La experiencia, además de ser, para los militares, un grado, es una auténtica monada.
Uno, a fuerza de años, asume una cierta cantidad de palabras y frases, y esta reserva intelectual es una preciosa arma para esgrimirla en determinados momentos o en algunas ocasiones muy especiales.
Después de una romántica cena, con manteles de Navidad, candelabros, rosas y champagne las cosas se suelen poner a temperatura más bien elevada. Finiquitadas las últimas lionesas de nata, se acostumbra a “¿por qué no vamos al sofá, que estaremos más cómodos, verdad?”
El susodicho sofá es la antesala obligada, justo antes de yacer amablemente.
Pues bien, finalizado este simpático preámbulo, voy al grano: transcurrido un breve espacio de tiempo (nada, días) después de haber culminado, con más o menos fortuna –una o varias veces; éramos jóvenes novillos- una serie de yacimientos carnales, durante el fogueo de una conversación banal, ella, quien fuera, sentenciaba sin ningún rubor: “es que, macho (seguíamos siendo jóvenes y con pelo) siempre vas a tu bola; no escuchas”. Yo pensaba: “¿Y por qué silencia el pronombre (me) y no dice no me escuchas?”

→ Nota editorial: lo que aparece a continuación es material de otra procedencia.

(** ** Properties *)

(** C37: The object mapper's round trip: a model inserted through the synthesized
    statement is found again as the part of its JSON text before the first
    apostrophe: the whole text when there is none, and a truncated one otherwise,
    since the doubled quotes of the mapper are no escape in the query language. *)
Theorem orm_insert_find T ps rs c ix next e env model n ch table payload name fields now :
  quiet ps rs c ix next e -> cache_ok T c -> Cache.txIdGen c + 1 < 2 ^ 64 -> clock_after T (env_stmt env) ->
  parseModel model = Ok (n, ch :: table, payload) -> isLetter ch = true -> forallb ident_char table = true -> 0 <= n < 2 ^ 64 ->
  zlen payload < 2 ^ 29 -> room rs (inserted_row next n (stored_text payload) (env_stmt env)) ->
  now < i64 (write_expiry (pageClock (env_stmt env)) (MixInt 0)) ->
  (exists e1 e2, orm_Insert env model e = (Ok tt, e1) /\
     orm_Find n (GoPtr (GoStruct name fields)) now e1 =
       (match Unmarshal_model (stored_text payload) (GoPtr (GoStruct name fields)) with
        | Some v => Ok v
        | None => Err (Wrap "orm failed to unmarshal matching physical row contents" (Msg "json"))
        end, e2)) /\
  (forallb string_char payload = true -> stored_text payload = payload) /\
  (forall p1 p2, payload = p1 ++ x27 :: p2 -> forallb string_char p1 = true -> stored_text payload = p1).
Proof.
  intros Hq Hc Hid Hclk Hm Hch Ht Hn Hl Hroom Hnow. split_and!.
  - assert (length (stored_text payload) <= length payload)%nat as Hle.
    { unfold stored_text. rewrite (while_split string_char payload) at 2. rewrite length_app. lia. }
    destruct (orm_Insert_run T ps rs c ix next e env model n ch table payload Hq Hc Hid Hclk Hm Hch Ht Hn ltac:(unfold zlen in *; lia) Hroom)
      as (e1 & c1 & E1 & Hq1 & _). destruct (orm_Find_run _ _ _ _ _ e1 n name fields now Hq1) as (e2 & E2 & _). exists e1, e2.
    split; [done|]. rewrite E2, page_value_snoc. cbn [key inserted_row]. rewrite bool_decide_eq_true_2 by done. unfold live.
    cbn [expiresAt]. by rewrite (proj2 (Z.ltb_lt _ _)).
  - apply stored_text_all.
  - intros p1 p2 -> Hp. by destruct (while_all string_char p1 x27 p2 Hp eq_refl).
Qed.

(** [Update] of the mapper writes the row but not the version cache: [Find]
    returns the new text while a [SELECT] of the row goes on returning the old
    one, as long as the cache holds it. *)
Theorem orm_update_misses_cache T ps rs c ix next e model n table payload old clk name fields now q data bm nowQ ts :
  quiet ps rs c ix next e -> cache_ok T c -> Cache.txIdGen c + 1 < 2 ^ 64 ->
  parseModel model = Ok (n, table, payload) -> zlen payload < 2 ^ 29 ->
  room rs (mkRecord (u64 (next + 1)) (write_expiry clk (MixInt 0)) (Sprintf_d n) payload) ->
  now < i64 (write_expiry clk (MixInt 0)) -> newest c (key_string (Sprintf_d n)) = Some (Some old) ->
  Execute q data = Ok bm -> ToArray bm = [n] -> 0 <= nowQ < 2 ^ 64 ->
  exists e1 e2 e3, orm_Update model clk e = (Ok tt, e1) /\
    orm_Find n (GoPtr (GoStruct name fields)) now e1 =
      (match Unmarshal_model payload (GoPtr (GoStruct name fields)) with
       | Some v => Ok v
       | None => Err (Wrap "orm failed to unmarshal matching physical row contents" (Msg "json"))
       end, e2) /\
    execSelect q 1 false [] (Some data) None nowQ ts e2 = (Ok [old], e3).
Proof.
  intros Hq Hc Hid Hm Hl Hroom Hnow Hold Ebm Ed HnowQ. unfold orm_Update.
  assert (of_result (parseModel model) e = (Ok (n, table, payload), e)) as E0 by (unfold of_result; by rewrite Hm).
  rewrite (bind_ok _ _ _ _ _ E0). destruct (orm_write_run ps rs c ix next e n payload (MixInt 0) clk Hq Hl Hroom) as (e1 & E1 & Hq1).
  rewrite (bind_ok _ _ _ _ _ E1). destruct (add_index_run _ _ _ _ _ _ _ e1 n payload Hq1) as (e2 & E2 & Hq2).
  destruct (orm_Find_run _ _ _ _ _ e2 n name fields now Hq2) as (e3 & E3 & Hq3).
  destruct (execSelect_hit T _ _ c _ _ e3 q data bm n old None nowQ ts Hq3 Hc Hid HnowQ Ebm Ed Hold) as (e4 & E4).
  exists e2, e3, e4. split; [done|]. split; [|done]. rewrite E3, page_value_snoc. cbn [key]. rewrite bool_decide_eq_true_2 by done.
  unfold live. cbn [expiresAt]. by rewrite (proj2 (Z.ltb_lt _ _)).
Qed.
End Mapper.

(** ** Witnesses *)

#[local] Existing Instance canonical_range.

#[local] Instance ascii_unicode : Unicode := {| wide_word _ := false; wide_lower c := c |}.

(** A codec that writes the text of a model's first field, and reads a text back
    into a field. *)
#[local] Instance demo_models : ModelCodec := {
  Marshal_model := fun m => match Elem m with GoStruct _ (_ :: (_, FOther text) :: _) => Some text | _ => None end;
  Unmarshal_model := fun raw out => match Elem out with GoStruct name _ => Some (GoStruct name [(str "Text", FOther raw)]) | _ => None end
}.

Definition demo_model (text : bytes) : GoValue := GoPtr (GoStruct (str "User") [(str "ID", FUint64 5); (str "Text", FOther text)]).

Definition demo_env : StmtEnv :=
  mkEnv None None None demo_stmt demo_rows (fun _ => demo_clock) (fun _ => demo_clock) (fun _ => demo_clock) 0 IoOk (fun _ => []).

Lemma orm_insert_find_witness :
  exists e1 e2, orm_Insert demo_env (demo_model (str "it's")) demo_engine = (Ok tt, e1) /\
    orm_Find 5 (GoPtr (GoStruct (str "User") [])) 2000 e1 = (Ok (GoStruct (str "User") [(str "Text", FOther (str "it"))]), e2).
Proof.
  destruct (orm_insert_find 0 ∅ [] Cache.GlobalCacheStore (Some NewMemIndex) 0 demo_engine demo_env (demo_model (str "it's")) 5
    Byte.x75 (str "sers") (str "it's") (str "User") [] 2000 demo_engine_quiet demo_cache_ok ltac:(reflexivity) demo_after
    ltac:(reflexivity) ltac:(reflexivity) ltac:(reflexivity) ltac:(lia) ltac:(reflexivity) ltac:(vm_compute; discriminate)
    ltac:(vm_compute; reflexivity)) as ((e1 & e2 & E1 & E2) & _ & _).
  exists e1, e2. split; [exact E1 | exact E2].
Defined.

(** A row in the page and in the cache. *)
Lemma demo_inserted :
  exists e c, quiet ∅ [inserted_row 0 5 (str "old") demo_stmt] c (Some (index_Add NewMemIndex 5 (str "old"))) 1 e /\ cache_ok 20 c /\
    Cache.txIdGen c = 1 /\ newest c (key_string (str "5")) = Some (Some (str "old")).
Proof.
  pose proof (execInsert_run 0 ∅ [] Cache.GlobalCacheStore (Some NewMemIndex) 0 demo_engine 5 (str "old") None demo_stmt
    demo_engine_quiet demo_cache_ok ltac:(reflexivity) demo_after ltac:(reflexivity)) as H.
  cbn zeta in H. fold (inserted_row 0 5 (str "old") demo_stmt) in H. unfold write_spec in H.
  rewrite decide_True in H by (vm_compute; discriminate). destruct H as (e & c & _ & Hq & Hc & Hg & Hn). exists e, c.
  split; [exact Hq|]. split; [exact Hc|]. split; [exact Hg|]. rewrite Hn. by rewrite decide_True by reflexivity.
Qed.

Lemma orm_update_misses_cache_witness :
  exists e e1 e2 e3, orm_Update (demo_model (str "new")) demo_clock e = (Ok tt, e1) /\
    orm_Find 5 (GoPtr (GoStruct (str "User") [])) 2000 e1 = (Ok (GoStruct (str "User") [(str "Text", FOther (str "new"))]), e2) /\
    execSelect demo_query 1 false [] (Some demo_data) None 25 demo_rows e2 = (Ok [str "old"], e3).
Proof.
  destruct demo_inserted as (e & c & Hq & Hc & Hg & Hn).
  destruct (orm_update_misses_cache 20 ∅ _ c _ 1 e (demo_model (str "new")) 5 (str "users") (str "new") (str "old") demo_clock
    (str "User") [] 2000 demo_query demo_data demo_bm 25 demo_rows Hq Hc ltac:(rewrite Hg; reflexivity) ltac:(reflexivity) ltac:(reflexivity)
    ltac:(vm_compute; discriminate) ltac:(vm_compute; reflexivity) Hn demo_execute demo_docs_found ltac:(lia)) as (e1 & e2 & e3 & E1 & E2 & E3).
  exists e, e1, e2, e3. split; [exact E1|]. split; [exact E2 | exact E3].
Defined.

Total: ahora, hoy en día, en estos tiempos de poco pelo y musculatura barata, hora ya de testamentos, agradecimientos generales, despedidas, y títulos de crédito, cuando uno se halla en fase de sofá, debe advertir: “mira, muñeca (cuando los años aprietan, los calificativos tienden al más puro ridículo; en lugar de muñeca, también utilizo “linda”; mira, linda) yo voy a mi bola y no escucho, ¿vale?
He constatado que, lanzada la advertencia, un 70% de las señoritas huyen despavoridas; un 12% no lo pillan, o sea, que no lo entienden (de ese porcentaje, la mitad se quedan y la otra mitad se esfuman); el 8% actúan con más calentura –energía, vamos; y el resto, el 10% sonríen y perdonan.
Lo qué es cierto es que, planteando el problema antes de que se produzca el conflicto, uno gana tiempo.